***** Recorded information *****
Lemma enumerator_sound_witness :
  let gs := initial_game in
  let o := nth 0 (generate_possible_next_states_with_sequences gs [3; 1] W)
               (gs, []) in
  (length (snd o) <= length [3; 1])%nat /\
  ((fst o = gs /\ snd o = []) \/
   exists dc dr', In dc (initial_dice_perms [3; 1]) /\
                  plays W (set_dice gs dc) (sorted dc) (snd o) (fst o) dr').
Proof.
  apply (enumerator_sound initial_game [3; 1] W).
  vm_compute. left. reflexivity.
Defined.

Lemma plays_frame (pl : player) (gs : BackgammonGame) (dr : list Z)
      (sq : list move) (s : BackgammonGame) (dr' : list Z) :
  plays pl gs dr sq s dr' ->
  same_turn_fields s gs /\
  (well_formed gs -> well_formed s) /\
  (conserved gs -> conserved s).
Proof.
  induction 1 as [gs dr|gs dr die src dst rest ns sq final dr' _ Hg _ Hb _ IH].
  - split; [repeat split | split; auto].
  - destruct IH as (Ht & Hwf & Hc).
    pose proof (base_logic_turn_fields gs pl src dst) as Ht1.
    rewrite Hb in Ht1. cbn [snd] in Ht1.
    split; [|split].
    + unfold same_turn_fields in *. intuition congruence.
    + intros Hw. apply Hwf. pose proof Hw as (Hl & _).
      rewrite (base_logic_generated_played gs pl die src dst Hl Hg) in Hb.
      injection Hb as <-. eapply played_well_formed; eauto.
    + intros Hcs. apply Hc. pose proof Hcs as (Hl & _).
      rewrite (base_logic_generated_played gs pl die src dst Hl Hg) in Hb.
      injection Hb as <-. eapply played_conserved; eauto.
Qed.

(** X10: the states the enumerator returns for a conserved, well-formed
    input are conserved and well formed; they carry the input's player to
    move, winner, phase and move cache unchanged (the enumerator never
    marks a win, also when the sequence bears off the last checker), and
    their dice are the input's or the roll in one of the seeded orders. *)
Theorem enumerator_outcomes_frame (gs : BackgammonGame) (dice_tuple : list Z)
        (pl : player) (s : BackgammonGame) (sq : list move) :
  conserved gs -> well_formed gs ->
  In (s, sq) (generate_possible_next_states_with_sequences gs dice_tuple pl) ->
  conserved s /\ well_formed s /\
  current_player s = current_player gs /\ winner s = winner gs /\
  current_phase s = current_phase gs /\
  available_moves s = available_moves gs /\
  (dice s = dice gs \/ In (dice s) (initial_dice_perms dice_tuple)).
Proof.
  intros Hc Hwf Hin. apply generate_results_from in Hin.
  destruct Hin as [[= -> ->]|[k Hin]];
    [split; [exact Hc|]; split; [exact Hwf|]; repeat split; auto|].
  apply collect_plays in Hin. destruct Hin as (dc & dr' & Hdc & Hp).
  apply plays_frame in Hp.
  destruct Hp as ((Hcp & Hd & Hw & Hav & Hph) & Hwf' & Hc').
  split; [apply Hc'; apply (same_checkers_conserved _ gs); auto;
          repeat split; reflexivity|].
  split; [apply Hwf'; exact Hwf|].
  repeat split; auto.
  right. rewrite Hd. exact Hdc.
Qed.

Lemma enumerator_outcomes_frame_witness :
  let gs := initial_game in
  let o := nth 0 (generate_possible_next_states_with_sequences gs [3; 1] W)
               (gs, []) in
  conserved (fst o) /\ well_formed (fst o) /\
  current_player (fst o) = current_player gs /\ winner (fst o) = winner gs /\
  current_phase (fst o) = current_phase gs /\
  available_moves (fst o) = available_moves gs /\
  (dice (fst o) = dice gs \/ In (dice (fst o)) (initial_dice_perms [3; 1])).
Proof.
  apply (enumerator_outcomes_frame initial_game [3; 1] W _
           (snd (nth 0 (generate_possible_next_states_with_sequences
                          initial_game [3; 1] W) (initial_game, [])))).
  - split; reflexivity.
  - unfold well_formed; simpl; repeat split; lia.
  - vm_compute. left. reflexivity.
Defined.

(** ** One outcome per position *)

Lemma list_Z_eqb_eq (a b : list Z) : list_Z_eqb a b = true <-> a = b.
Proof.
  split; [|intros ->; apply list_Z_eqb_refl].
  unfold list_Z_eqb. revert b.
  induction a as [|x t IH]; intros [|y u]; cbn [length Nat.eqb andb];
    try discriminate; auto.
  cbn [combine forallb fst snd]. intros H.
  apply andb_true_iff in H. destruct H as [Hlen H].
  apply andb_true_iff in H. destruct H as [Hxy H].
  apply Z.eqb_eq in Hxy. subst y. f_equal. apply IH.
  rewrite Hlen, H. reflexivity.
Qed.

Lemma board_key_eqb_eq (a b : board_key) : board_key_eqb a b = true <-> a = b.
Proof.
  destruct a as [[[[[b1 wb1] bb1] wo1] bo1] p1].
  destruct b as [[[[[b2 wb2] bb2] wo2] bo2] p2].
  unfold board_key_eqb. rewrite !andb_true_iff, list_Z_eqb_eq, !Z.eqb_eq.
  split.
  - intros [[[[[-> ->] ->] ->] ->] Hp]. destruct p1, p2; try discriminate;
      reflexivity.
  - intros [= -> -> -> -> -> ->]. repeat split. destruct p2; reflexivity.
Qed.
*****
> [What you have to do] Could every entry be given again exactly, with no line skipped?

> [Task answer]
Lemma enumerator_sound_witness :
  let gs := initial_game in
  let o := nth 0 (generate_possible_next_states_with_sequences gs [3; 1] W)
               (gs, []) in
  (length (snd o) <= length [3; 1])%nat /\
  ((fst o = gs /\ snd o = []) \/
   exists dc dr', In dc (initial_dice_perms [3; 1]) /\
                  plays W (set_dice gs dc) (sorted dc) (snd o) (fst o) dr').
Proof.
  apply (enumerator_sound initial_game [3; 1] W).
  vm_compute. left. reflexivity.
Defined.

Lemma plays_frame (pl : player) (gs : BackgammonGame) (dr : list Z)
      (sq : list move) (s : BackgammonGame) (dr' : list Z) :
  plays pl gs dr sq s dr' ->
  same_turn_fields s gs /\
  (well_formed gs -> well_formed s) /\
  (conserved gs -> conserved s).
Proof.
  induction 1 as [gs dr|gs dr die src dst rest ns sq final dr' _ Hg _ Hb _ IH].
  - split; [repeat split | split; auto].
  - destruct IH as (Ht & Hwf & Hc).
    pose proof (base_logic_turn_fields gs pl src dst) as Ht1.
    rewrite Hb in Ht1. cbn [snd] in Ht1.
    split; [|split].
    + unfold same_turn_fields in *. intuition congruence.
    + intros Hw. apply Hwf. pose proof Hw as (Hl & _).
      rewrite (base_logic_generated_played gs pl die src dst Hl Hg) in Hb.
      injection Hb as <-. eapply played_well_formed; eauto.
    + intros Hcs. apply Hc. pose proof Hcs as (Hl & _).
      rewrite (base_logic_generated_played gs pl die src dst Hl Hg) in Hb.
      injection Hb as <-. eapply played_conserved; eauto.
Qed.

(** X10: the states the enumerator returns for a conserved, well-formed
    input are conserved and well formed; they carry the input's player to
    move, winner, phase and move cache unchanged (the enumerator never
    marks a win, also when the sequence bears off the last checker), and
    their dice are the input's or the roll in one of the seeded orders. *)
Theorem enumerator_outcomes_frame (gs : BackgammonGame) (dice_tuple : list Z)
        (pl : player) (s : BackgammonGame) (sq : list move) :
  conserved gs -> well_formed gs ->
  In (s, sq) (generate_possible_next_states_with_sequences gs dice_tuple pl) ->
  conserved s /\ well_formed s /\
  current_player s = current_player gs /\ winner s = winner gs /\
  current_phase s = current_phase gs /\
  available_moves s = available_moves gs /\
  (dice s = dice gs \/ In (dice s) (initial_dice_perms dice_tuple)).
Proof.
  intros Hc Hwf Hin. apply generate_results_from in Hin.
  destruct Hin as [[= -> ->]|[k Hin]];
    [split; [exact Hc|]; split; [exact Hwf|]; repeat split; auto|].
  apply collect_plays in Hin. destruct Hin as (dc & dr' & Hdc & Hp).
  apply plays_frame in Hp.
  destruct Hp as ((Hcp & Hd & Hw & Hav & Hph) & Hwf' & Hc').
  split; [apply Hc'; apply (same_checkers_conserved _ gs); auto;
          repeat split; reflexivity|].
  split; [apply Hwf'; exact Hwf|].
  repeat split; auto.
  right. rewrite Hd. exact Hdc.
Qed.

Lemma enumerator_outcomes_frame_witness :
  let gs := initial_game in
  let o := nth 0 (generate_possible_next_states_with_sequences gs [3; 1] W)
               (gs, []) in
  conserved (fst o) /\ well_formed (fst o) /\
  current_player (fst o) = current_player gs /\ winner (fst o) = winner gs /\
  current_phase (fst o) = current_phase gs /\
  available_moves (fst o) = available_moves gs /\
  (dice (fst o) = dice gs \/ In (dice (fst o)) (initial_dice_perms [3; 1])).
Proof.
  apply (enumerator_outcomes_frame initial_game [3; 1] W _
           (snd (nth 0 (generate_possible_next_states_with_sequences
                          initial_game [3; 1] W) (initial_game, [])))).
  - split; reflexivity.
  - unfold well_formed; simpl; repeat split; lia.
  - vm_compute. left. reflexivity.
Defined.

(** ** One outcome per position *)

Lemma list_Z_eqb_eq (a b : list Z) : list_Z_eqb a b = true <-> a = b.
Proof.
  split; [|intros ->; apply list_Z_eqb_refl].
  unfold list_Z_eqb. revert b.
  induction a as [|x t IH]; intros [|y u]; cbn [length Nat.eqb andb];
    try discriminate; auto.
  cbn [combine forallb fst snd]. intros H.
  apply andb_true_iff in H. destruct H as [Hlen H].
  apply andb_true_iff in H. destruct H as [Hxy H].
  apply Z.eqb_eq in Hxy. subst y. f_equal. apply IH.
  rewrite Hlen, H. reflexivity.
Qed.

Lemma board_key_eqb_eq (a b : board_key) : board_key_eqb a b = true <-> a = b.
Proof.
  destruct a as [[[[[b1 wb1] bb1] wo1] bo1] p1].
  destruct b as [[[[[b2 wb2] bb2] wo2] bo2] p2].
  unfold board_key_eqb. rewrite !andb_true_iff, list_Z_eqb_eq, !Z.eqb_eq.
  split.
  - intros [[[[[-> ->] ->] ->] ->] Hp]. destruct p1, p2; try discriminate;
      reflexivity.
  - intros [= -> -> -> -> -> ->]. repeat split. destruct p2; reflexivity.
Qed.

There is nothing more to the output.